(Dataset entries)
++++++++++

(** ** The three programs *)

(** [solve_common_fraction]: [t] is variable 0. *)
Definition drainers (active : list CommodityDemand) : list CommodityDemand := List.filter (fun c => nlt FLOW_EPSILON (c_drain c)) active.
Definition common_fraction_lp (n : LpNet) (drainers : list CommodityDemand) : Lp :=
  mkLp (mkVar 0 nzero (Some none) :: build_flow_vars 1 n drainers) [(none, 0%nat)]
    (rows 1 n drainers (fun _ c => ([(nneg (c_drain c), 0%nat)], nzero)) (fun _ c => ([(c_drain c, 0%nat)], nzero))).

(** [solve_lambda]: [lambda] is variable 0, the slacks come after the flows. *)
Definition LAMBDA_SLACK_PENALTY : num := n_of_Z 1000.
Definition sigma_var (n : LpNet) (active : list CommodityDemand) (k : nat) : nat := (1 + length active * length (nt_arcs n) + k)%nat.
Definition sigma_max (slack_disabled : bool) (t_floor : num) (c : CommodityDemand) : num :=
  if slack_disabled then nzero else nmul (nmax (c_drain c) nzero) (nmax (nsub none t_floor) nzero).
Definition lambda_lp (slack_disabled : bool) (n : LpNet) (active : list CommodityDemand) (t_floor : num) : Lp :=
  let sigma := sigma_var n active in
  mkLp (mkVar 0 nzero None :: build_flow_vars 1 n active
          ++ imap (fun k c => mkVar (sigma k) nzero (Some (sigma_max slack_disabled t_floor c))) active)
    ((none, 0%nat) :: imap (fun k _ => (nneg LAMBDA_SLACK_PENALTY, sigma k)) active)
    (rows 1 n active (fun k c => ([(nneg (c_remaining c), 0%nat); (none, sigma k)], c_drain c))
       (fun k c => ([(c_remaining c, 0%nat); (n_of_Z (-1), sigma k)], nneg (c_drain c)))).

(** [solve_eta]: the fill of the second program is a constant. *)
Definition eta_var (n : LpNet) (active : list CommodityDemand) (k : nat) : nat := (length active * length (nt_arcs n) + k)%nat.
Definition eta_lp (n : LpNet) (active : list CommodityDemand) (lambda_star : num) : Lp :=
  let eta := eta_var n active in
  mkLp (build_flow_vars 0 n active ++ imap (fun k c => mkVar (eta k) nzero (Some (nmax (ndiv (c_remaining c) T_REPLAN_SECONDS) nzero))) active)
    (imap (fun k _ => (none, eta k)) active)
    (rows 0 n active (fun k c => ([(n_of_Z (-1), eta k)], nadd (c_drain c) (nmul lambda_star (c_remaining c))))
       (fun k c => ([(none, eta k)], nsub (nneg (c_drain c)) (nmul lambda_star (c_remaining c))))).

(** ** Back ends *)

Inductive LpBackend := Microlp | Clarabel | Highs.
Inductive SolverStatus := StSolved | StAlmostSolved | StOther.

(** The crates: a value for every variable, or an error. *)
Class LpCrates := {
  microlp_solve : Lp -> option (nat -> num);
  highs_solve : Lp -> option (nat -> num);
  clarabel_solve : Lp -> option (SolverStatus * (nat -> num))
}.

++++++++++

Which lines above include the word "CommodityDemand"? Return each one.

Definition drainers (active : list CommodityDemand) : list CommodityDemand := List.filter (fun c => nlt FLOW_EPSILON (c_drain c)) active.
Definition common_fraction_lp (n : LpNet) (drainers : list CommodityDemand) : Lp :=
Definition sigma_var (n : LpNet) (active : list CommodityDemand) (k : nat) : nat := (1 + length active * length (nt_arcs n) + k)%nat.
Definition sigma_max (slack_disabled : bool) (t_floor : num) (c : CommodityDemand) : num :=
Definition lambda_lp (slack_disabled : bool) (n : LpNet) (active : list CommodityDemand) (t_floor : num) : Lp :=
Definition eta_var (n : LpNet) (active : list CommodityDemand) (k : nat) : nat := (length active * length (nt_arcs n) + k)%nat.
Definition eta_lp (n : LpNet) (active : list CommodityDemand) (lambda_star : num) : Lp :=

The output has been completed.